There are efforts to get more gas pipelines from Norway and Azerbaijan, while accelerated deployment of renewables and conservation are expected to play minor roles. Germany, which has no LNG import terminals, is bringing in four floating terminals, two of which should be operating this year.
Despite a focus on renewable energy, the crisis is pushing countries back to fossil fuels. Germany is rushing to pass legislation to restart coal-fired power plants as a temporary measure despite plans to ditch coal entirely by 2030. Officials have also urged Germans to conserve energy.
The Dutch government says it will allow coal-fired power plants to return to full capacity to conserve natural gas that would otherwise be burned to produce electricity.
Gas security in Europe is fragile despite all these measures. LPG export terminals in energy-producing countries like the US and Qatar are running at full throttle, meaning Europe is competing with Asia for limited supplies.
An explosion and fire at an export terminal in Freeport, Texas, took a fifth of US export capacity offline for months, sending another shudder to the gas market. Most of the terminal’s exports went to Europe, Rystad Energy said.
Gazprom says it had to cut flows to Europe via Nord Stream 1 because Western sanctions stranded key equipment in Canada, where it had been taken for maintenance. European governments do not buy it and qualify policy reductions.
Gazprom’s moves have pushed natural gas prices up sharply after they fell in the wake of the winter heating season. That boosts Russia’s income at a time when it is under pressure from Western economic sanctions and heightens tension in Europe as it provides political and military support to Ukraine.
Gazprom’s moves can also be seen as a pushback against Western sanctions and as a deterrent to imposing more sanctions. And large gas users have been warned that, like small ones, they are not exempt from a possible cut.
Germany and Italy saw their supplies cut off as their leaders joined French President Emmanuel Macron in Kyiv to meet President Volodymyr Zelenskyy and endorse Ukraine’s EU candidate status.
“Cutting off Nord Stream 1 flows to Europe clearly looks like an effort by Putin to stop Europe’s efforts to build up gas reserves over the summer, ready presumably for another delivery in Europe’s energy wars this winter,” said Tim Ash, strategist Sovereign Emerging Markets Senior at BlueBay Asset Management.

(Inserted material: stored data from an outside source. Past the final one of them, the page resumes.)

Lemma walk_tail_cons (first : bool) (w : str) (ws : list str) :
  (if first then ([] : str) else lit "/") ++ w ++ walk_tail false ws = walk_tail first (w :: ws).
Proof.
  destruct ws as [|v vs]; simpl; [rewrite app_nil_r; by destruct first|].
  by destruct first.
Qed.

Lemma walk_Ok (c : str) (first : bool) (segs : list str) (r : str) :
  walk c first segs = Ok r <->
  r = c ++ walk_tail first (kept segs) /\
  Forall (fun w => w <> [] /\ w <> lit ".." /\ (w = lit "." \/ length w <= 255)) segs.
Proof.
  revert c first; induction segs as [|w segs IH]; intros c first.
  - simpl. assert (walk_tail first [] = []) as -> by by destruct first.
    rewrite app_nil_r. split; [intros [= ->]|intros [-> _]]; done.
  - cbn [walk kept List.filter]. unfold is_dot.
    destruct (str_eqb w []) eqn:E1; bools; [split; [done|intros [_ H]; inversion H; tauto]|].
    destruct (str_eqb w "..") eqn:E2; bools; [split; [done|intros [_ H]; inversion H; tauto]|].
    destruct (str_eqb w ".") eqn:E3; bools; cbn [negb].
    { rewrite IH, Forall_cons. tauto. }
    destruct (Nat.ltb_spec 255 (length w)).
    { split; [done|intros [_ Hf]; inversion Hf as [|? ? (_&_&[|]) _]; [done|lia]]. }
    rewrite IH, Forall_cons.
    assert ((if first then c else c ++ "/") ++ w = c ++ (if first then ([] : str) else lit "/") ++ w) as ->
      by (destruct first; [done|by rewrite <- app_assoc]).
    rewrite <- !app_assoc, walk_tail_cons. naive_solver.
Qed.

Lemma kept_good segs :
  Forall (fun w => w <> [] /\ w <> lit ".." /\ (w = lit "." \/ length w <= 255)) segs ->
  Forall (fun w => slash ∉ w) segs -> Forall good_segment (kept segs).
Proof.
  rewrite !Forall_forall. intros H1 H2 w Hw.
  apply list_elem_of_In, filter_In in Hw as [Hw Hd]. apply list_elem_of_In in Hw.
  unfold is_dot in Hd. bools. destruct (H1 w Hw) as (? & ? & [?|?]); [done|].
  unfold good_segment. split_and!; auto.
Qed.

Lemma kept_good_id segs : Forall good_segment segs -> kept segs = segs.
Proof.
  induction 1 as [|w segs (_ & Hd & _) _ IH]; [done|]. cbn. unfold is_dot.
  destruct (str_eqb w ".") eqn:E; bools; [done|]. simpl. by f_equal.
Qed.

Lemma good_segment_last w : good_segment w -> exists a x, w = a ++ [x] /\ x <> slash.
Proof.
  intros (Hne & _ & _ & _ & Hs).
  destruct (exists_last Hne) as (a & x & ->). exists a, x. split; [done|].
  intros ->. destruct Hs. apply elem_of_app. right. left.
Qed.

Lemma canon_last segs :
  segs <> [] -> Forall good_segment segs -> exists a x, canon segs = a ++ [x] /\ x <> slash.
Proof.
  intros Hne H. destruct (exists_last Hne) as (ws & w & ->).
  apply Forall_app in H as [_ H]. inversion H as [|? ? Hw _]; subst.
  destruct (good_segment_last w Hw) as (a & x & -> & Hx).
  destruct (join_last slash ws a x) as [b Hb]. exists (slash :: b), x.
  split; [|done]. unfold canon. cbn [lit String.list_ascii_of_string]. by rewrite Hb.
Qed.

Lemma split_canon segs : segs <> [] -> Forall good_segment segs -> split_on "/" (canon segs) = [] :: segs.
Proof.
  intros Hne H. unfold canon.
  etransitivity; [apply (split_on_app slash [] (join "/" segs)), not_elem_of_nil|].
  f_equal. apply split_on_join; [done|].
  eapply Forall_impl; [exact H|]. by intros w (_ & _ & _ & _ & ?).
Qed.

Lemma find_None_Forall (f : ascii -> bool) s : find f s = None <-> Forall (fun c => f c = false) s.
Proof.
  induction s as [|c s IH]; simpl; [done|]. destruct (f c) eqn:E.
  - split; [done|]. inversion 1; congruence.
  - rewrite IH, Forall_cons. tauto.
Qed.

Lemma no_control_no_nul s : Forall (fun c => is_control c = false) s -> contains_char nul s = false.
Proof.
  intros H. apply contains_char_false. intros Hn. rewrite Forall_forall in H.
  by specialize (H _ Hn).
Qed.

Lemma canon_memory_root segs : memory_root segs -> is_memory_path_str (canon segs) = true.
Proof.
  intros [rest Hr]. rewrite is_memory_path_within. apply orb_true_iff. rewrite !within_spec.
  destruct Hr as [-> | ->]; destruct rest as [|w ws]; [left; left|left; right|right; left|right; right];
    try done; by exists (join "/" (w :: ws)).
Qed.

Lemma memory_root_ne segs : memory_root segs -> segs <> [].
Proof. intros [rest [-> | ->]]; done. Qed.

(** A canonical path parses to itself. *)
Lemma memory_parse_canonical p segs : canonical p segs -> memory_parse p = Ok (MkMemoryPath p).
Proof.
  intros (-> & Hg & Hr & Hl & Hc). pose proof (memory_root_ne _ Hr) as Hne.
  unfold memory_parse.
  destruct (str_eqb (canon segs) []) eqn:E; bools; [done|]. clear E.
  destruct (Nat.ltb_spec 1024 (length (canon segs))); [lia|].
  rewrite (no_control_no_nul _ Hc), (proj2 (find_None_Forall _ _) Hc), canon_memory_root by done.
  cbn [negb]. destruct (canon_last segs Hne Hg) as (a & x & Ea & Hx).
  assert (trim_end_matches "/" (canon segs) = canon segs) as -> by (by rewrite Ea, trim_end_id).
  destruct (str_eqb (canon segs) []) eqn:E; bools; [done|].
  rewrite split_canon by done. cbn [tl].
  rewrite (proj2 (walk_Ok "/" true segs (canon segs))); [done|].
  rewrite kept_good_id by done. split; [done|].
  eapply Forall_impl; [exact Hg|]. intros w (? & ? & ? & ? & ?). auto.
Qed.

(** ** What [parse] accepts *)

Lemma trim_under_root (root : str) a x t :
  root = a ++ [x] -> x <> slash -> t = [] \/ (exists r, t = slash :: r) ->
  exists t', trim_end_matches "/" (root ++ t) = root ++ t' /\ (t' = [] \/ exists r, t' = slash :: r).
Proof.
  intros -> Hx Ht. rewrite trim_end_app by done. eexists; split; [done|].
  destruct (trim_end_prefix slash t) as [k Hk].
  destruct (trim_end_matches slash t) as [|c t']; [by left|right].
  destruct Ht as [->|[r ->]]; [done|]. exists t'. simplify_eq/=. done.
Qed.

Lemma split_under_root (root : str) t' (front : list str) :
  split_on "/" root = [] :: front -> front <> [] -> t' = [] \/ (exists r, t' = slash :: r) ->
  exists rest, split_on "/" (root ++ t') = [] :: front ++ rest.
Proof.
  intros Hs Hf [->|[r ->]].
  - exists []. by rewrite !app_nil_r.
  - exists (split_on "/" r). by rewrite split_on_app_sep, Hs.
Qed.

(** The segments of an accepted string, before [.] segments are dropped. *)
Lemma memory_segments s :
  is_memory_path_str s = true ->
  exists segs, tl (split_on "/" (trim_end_matches "/" s)) = segs /\
    trim_end_matches "/" s = canon segs /\ memory_root (kept segs) /\ segs <> [].
Proof.
  rewrite is_memory_path_within, orb_true_iff, !within_spec. intros H.
  assert (exists root a x front t, s = root ++ t /\ root = a ++ [x] /\ x <> slash /\
    split_on "/" root = [] :: front /\ front <> [] /\ (t = [] \/ exists r, t = slash :: r) /\
    forall rest, memory_root (kept (front ++ rest))) as
    (root & a & x & front & t & -> & Hroot & Hx & Hs & Hf & Ht & Hm).
  { destruct H as [H|H].
    - exists "/var/memory", "/var/memor", "y"%char, [lit "var"; lit "memory"].
      destruct H as [->|[r ->]]; [exists []|exists (slash :: r)]; split_and!; eauto;
        intros rest; exists (kept rest); by left.
    - exists "/mnt", "/mn", "t"%char, [lit "mnt"].
      destruct H as [->|[r ->]]; [exists []|exists (slash :: r)]; split_and!; eauto;
        intros rest; exists (kept rest); by right. }
  destruct (trim_under_root root a x t Hroot Hx Ht) as (t' & Et & Ht').
  destruct (split_under_root root t' front Hs Hf Ht') as [rest Hr].
  exists (front ++ rest). rewrite Et, Hr. split_and!; [done| |apply Hm|by destruct front].
  rewrite <- (join_split_on slash (root ++ t')). change [slash] with (lit "/").
  rewrite Hr. by destruct front.
Qed.

Lemma sum_kept (f : str -> nat) segs : sum_list_with f (kept segs) <= sum_list_with f segs.
Proof.
  induction segs as [|w segs IH]; [done|]. cbn [kept List.filter]. fold (kept segs).
  destruct (negb (is_dot w)); cbn [sum_list_with]; lia.
Qed.

Lemma length_canon_kept segs :
  kept segs <> [] -> segs <> [] -> length (canon (kept segs)) <= length (canon segs).
Proof.
  intros H1 H2. unfold canon. rewrite !length_app.
  pose proof (length_join slash (kept segs) H1). pose proof (length_join slash segs H2).
  pose proof (sum_kept (fun w => S (length w)) segs).
  change [slash] with (lit "/") in *. lia.
Qed.

Lemma elem_of_canon_kept segs x : x ∈ canon (kept segs) -> x = slash \/ x ∈ canon segs.
Proof.
  unfold canon. rewrite elem_of_app. intros [Hx|Hx].
  - apply list_elem_of_singleton in Hx as ->. by left.
  - apply (elem_of_join slash) in Hx as [->|(w & Hw & Hx)]; [by left|right].
    apply elem_of_app. right. apply (elem_of_join_2 slash segs w); [|done].
    apply list_elem_of_In, filter_In in Hw as [Hw _]. by apply list_elem_of_In.
Qed.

WILL EUROPEANS SEE THE LIGHTS GO OUT OR FREEZE THIS WINTER?
That is unlikely because EU law requires governments to ration gas supplies to industry so that homes, schools and hospitals are saved. Countries running out of gas can also ask for help from others that may be better off, though that depends on proper pipeline connections.
The downside of rationing would be industrial cutbacks and closures that could cost jobs and growth in an economy that is already battered by high inflation and could be headed for a recession.
Meanwhile, a full cut could see already-high gas prices soar toward a record 206 euros ($217) per megawatt hour from March 7, further fueling inflation. In early 2021, before Russia massed troops on the Ukrainian border, spot gas cost around €19 per megawatt hour.